Thing 1 was all about Twitter – excellent! I totally love twitter. In 2011 I declared Twitter & RSS to be the best things on the Internet. I still think this is true. Here’s what I tweeted last week: “Top reasons I <3 @twitter: real-time searching, quick advice, virtually attend events, link sharing, short, sharp convos, stay up-2-date, democratising the web (can ask any1 anything), it’s a community!”. Currently I use the official twitter app on my Galaxy (android) phone and on my iPad. My desktop preference is the old Tweetdeck. I also sometimes use Hootsuite on my desktop at work. If you can recommend a great mobile app, please leave me a comment :)
Heaps of the learning for the course will take place on twitter; so get amongst it. Search for and tweet using the hashtag #anz23mthings. To get news from the source follow @anz23mthings. Oh and make sure you grab the RSS feeds from the course site.

I’m very excited to be actively learning, sharing and playing again.
I’m certain the course will remind me how the words learning, sharing and playing are wonderful tautologies!

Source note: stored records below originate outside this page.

Lemma begin_returns id body t b w :
  no_session b w -> id_ok id -> bytes_ok (v_data body) ->
  exists st b' w', broker_upload_begin PBNS_ATTEST id body t (b, w) = Ret (st, (b', w'))
  /\ (st <> PBNS_OK -> no_session b' w')
  /\ (st = PBNS_OK -> uploading e PBNS_ATTEST id 0 b' /\ link w' = true
      /\ sent w' = sent w ++ [frame_wire (mk_frame PBNS_ATTEST PBNS_MESSAGE_REQUEST 0 id 0) (v_data body)]).
Proof.
  intros (Hwf & Hidle & Hl) Hid Hbody.
  destruct (wp_Ret (broker_upload_begin PBNS_ATTEST id body t) (fun st c' => (st <> PBNS_OK -> no_session (fst c') (snd c'))
    /\ (st = PBNS_OK -> uploading e PBNS_ATTEST id 0 (fst c') /\ link (snd c') = true
      /\ sent (snd c') = sent w ++ [frame_wire (mk_frame PBNS_ATTEST PBNS_MESSAGE_REQUEST 0 id 0) (v_data body)])) (b, w))
    as (st & [b' w'] & E & Hp).
  - apply (wp_upload_begin e); try done.
    intros st b' w' Hne [[-> ->]|[(? & ? & ? & _) _]]; by split.
  - apply total_upload_begin.
  - by exists st, b', w'.
Qed.

(** Ending a session that is active, or that the broker ended itself. *)
Lemma cancel_returns b w :
  wf e b -> link w = k_opened b -> id_ok (k_request_id b) -> (k_active b = false -> no_session b w) ->
  exists st b' w', broker_cancel (b, w) = Ret (st, (b', w')) /\ no_session b' w'.
Proof.
  intros Hwf Hl Hid Hno. destruct (broker_cancel_ends e b w Hwf Hl Hid) as (st & b' & w' & E & Hp).
  exists st, b', w'. split; [done|]. destruct (k_active b).
  - destruct Hp as [(? & ? & ? & _) _]. done.
  - destruct Hp as (_ & -> & ->). by apply Hno.
Qed.

Lemma no_session_cancel b w :
  no_session b w -> exists st b' w', broker_cancel (b, w) = Ret (st, (b', w')) /\ no_session b' w'.
Proof.
  intros Hn. pose proof Hn as (Hwf & Hidle & Hl). pose proof Hidle as (Ho & _ & _ & _ & _ & _ & _ & _ & _ & _ & _ & _ & _ & Hid & _).
  apply cancel_returns; [done|congruence| |done]. rewrite Hid. split; [|done]. apply Forall_replicate. unfold is_byte. lia.
Qed.

(** ** The calls *)

Definition same_given u u' : Prop :=
  au_request_id u' = au_request_id u /\ au_encoded_request u' = au_encoded_request u /\ au_timeout_ms u' = au_timeout_ms u.

Lemma abort_ends u st b w :
  flags_are u true (au_response_received u) false false ->
  (exists st0 b' w', broker_cancel (b, w) = Ret (st0, (b', w')) /\ no_session b' w') ->
  exists u' b' w', abort_upload u st (b, w) = Ret (st, u', (b', w')) /\ same_given u u' /\ over u' b' w'.
Proof.
  intros (Hs & _ & Hf & Hc) (st0 & b' & w' & E & Hn). unfold abort_upload. rewrite Hs, Hf, Hc. cbn [negb andb].
  unfold bindM. rewrite E. do 3 eexists. split; [reflexivity|]. split; [done|]. split; [done|]. split; [by right|done].
Qed.

Lemma uploading_cancel service id n b w :
  uploading e service id n b -> link w = true -> exists st b' w', broker_cancel (b, w) = Ret (st, (b', w')) /\ no_session b' w'.
Proof.
  intros (Hwf & Ho & Ha & _ & _ & _ & _ & Hid & Hok & _) Hl. apply cancel_returns; [done|congruence|by rewrite Hid|congruence].
Qed.

(** What a record that was taken adds to the wire. *)
Definition record_wire u (n : Z) (payload : bytes) (final : bool) : list bytes :=
  data_wire u n payload :: (if final then [complete_wire u (n + 1)] else []).

Definition record_post u b w payloads (payload : bytes) (final : bool) st u' b' w' : Prop :=
  same_given u u'
  /\ (st = PBNS_OK -> sent w' = sent w ++ record_wire u (zlen payloads) payload final
      /\ upload_phase u' b' w' (payloads ++ [payload]) /\ au_response_received u' = final /\ flags_are u' true final false false)
  /\ (st <> PBNS_OK -> over u' b' w').

Lemma record_wire_phase u payloads payload prefix w w' (final : bool) :
  sent w = prefix ++ [request_wire u] ++ records_wire u payloads -> sent w' = sent w ++ record_wire u (zlen payloads) payload final ->
  sent w' = prefix ++ [request_wire u] ++ records_wire u (payloads ++ [payload])
            ++ (if final then [complete_wire u (zlen (payloads ++ [payload]))] else []).
Proof.
  intros Hs ->. rewrite Hs. unfold record_wire, records_wire. rewrite data_frames_snoc, <- !app_assoc.
  replace (zlen (payloads ++ [payload])) with (zlen payloads + 1) by llia. done.
Qed.

Lemma record_returns u b w payloads prefix payload (final : bool) :
  upload_given u -> flags_are u true false false false -> au_next_sequence u = zlen payloads -> zlen payloads < UINT32_MAX ->
  uploading e PBNS_ATTEST (au_request_id u) (zlen payloads) b -> link w = true ->
  sent w = prefix ++ [request_wire u] ++ records_wire u payloads -> bytes_ok (v_data payload) ->
  exists fuel0, (deadline_bounded b -> fuel0 <= enough_fuel)%nat /\ forall fuel, (fuel0 <= fuel)%nat ->
  exists st u' b' w', upload_record fuel u (au_request_id u) payload final (b, w) = Ret (st, u', (b', w'))
  /\ record_post u b w payloads (v_data payload) final st u' b' w'.
Proof.
  intros Hg Hfl Hn Hmax Hup Hl Hs Hok. pose proof Hfl as (F1 & F2 & F3 & F4).
  destruct (upload_send_returns e PBNS_ATTEST (au_request_id u) (zlen payloads) payload final b w Hup Hl Hok ltac:(lia)) as (fuel0 & Hfb & Hret).
  exists fuel0. split; [done|]. intros fuel Hfuel. destruct (Hret fuel Hfuel) as (st & resp & b1 & w1 & E & Hpost). unfold upload_record, bindM at 1. rewrite E.
  assert (Habort : forall st0 b2 w2, st0 <> PBNS_OK ->
    (exists st1 b' w', broker_cancel (b2, w2) = Ret (st1, (b', w')) /\ no_session b' w') ->
    exists st' u' b' w', abort_upload u st0 (b2, w2) = Ret (st', u', (b', w')) /\ record_post u b w payloads (v_data payload) final st' u' b' w').
  { intros st0 b2 w2 Hne Hc. destruct (abort_ends u st0 b2 w2) as (u' & b' & w' & E' & Hsg & Ho); [by rewrite F2|done|].
    exists st0, u', b', w'. split; [done|]. by split_and!. }
  destruct Hpost as [(-> & -> & -> & ->)|[[(Hne & Hover & _) ->]|[(-> & -> & -> & Hup' & Hl' & _ & Hs' & _)|Hlast]]].
  - apply Habort; [done|]. by eapply uploading_cancel.
  - rewrite (proj2 (is_ok_false st) Hne). apply Habort; [done|]. apply no_session_cancel. by destruct Hover as (? & ? & ? & _).
  - cbn [is_ok negb]. do 4 eexists. split; [reflexivity|]. split; [done|]. split; [|done]. intros _.
    change (sent w1 = sent w ++ record_wire u (zlen payloads) (v_data payload) false) in Hs'. split; [done|].
    assert (Hu : u32 (zlen payloads + 1) = zlen (payloads ++ [v_data payload])).
    { rewrite u32_small by (unfold UINT32_MAX in *; lia). llia. }
    split; [|done]. apply (phase_sending _ _ _ _ prefix); try done.
    + cbn. by rewrite Hn.
    + rewrite <- Hu, u32_small by (unfold UINT32_MAX in *; lia). lia.
    + cbn. by replace (zlen (payloads ++ [v_data payload])) with (zlen payloads + 1) by llia.
    + rewrite (record_wire_phase u payloads (v_data payload) prefix w w1 false Hs Hs'). by rewrite app_nil_r.
  - destruct Hlast as (-> & -> & Hwf & Ha & Hm & Hr & Hid & Hl' & _ & Hs' & Hans). cbn [is_ok negb].
    change (sent w1 = sent w ++ record_wire u (zlen payloads) (v_data payload) true) in Hs'.
    pose proof Hans as (record & rest & _ & _ & Hf & _). rewrite Hf. cbn [f_service f_type f_sequence f_request_id].
    unfold same_request. rewrite bytes_eqb_refl. cbn [Z.eqb negb orb PBNS_SERVICE_PLATFORM_ATTESTATION PBNS_MESSAGE_RESPONSE Pos.eqb].
    destruct (Z.eqb_spec (v_len (rs_payload resp)) 0) as [|Hlen].
    { apply Habort; [done|]. apply cancel_returns; [done..|rewrite Hid; apply Hg|congruence]. }
    do 4 eexists. split; [reflexivity|]. split; [done|]. split; [|done]. intros _. split; [done|].
    rewrite F1, F3, F4. split; [|done].
    apply (phase_answered _ _ _ _ prefix w resp); try done.
    exact (record_wire_phase u payloads (v_data payload) prefix w w1 true Hs Hs').
Qed.

(** What a caller can do. *)
Inductive upload_call :=
| USend (request_id : bytes) (sequence : Z) (payload : pbns_view) (final_record : bool)
| UFinish
| UCancel.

Why I need Twitter & RSS (CPD23 Thing 4)

Posted: July 17th, 2011 | Author: | Filed under: professional development | Tags: , , , | 10 Comments »

Fact: RSS and Twitter are my top 2 favourite things on the Internet. Big call I know, but it’s been this way since 2007. And 4 years is a long time in internet years.

Embrace 2.0 by cmdrfletcher on flickr

Recently the CPD23 crew asked us to consider current awareness tools on the interwebs: namely Twitter, RSS, & Pushnote. As I am completely new to Pushnote, the following are my thoughts on twitter & rss. (I *may* write on Pushnote in the future.)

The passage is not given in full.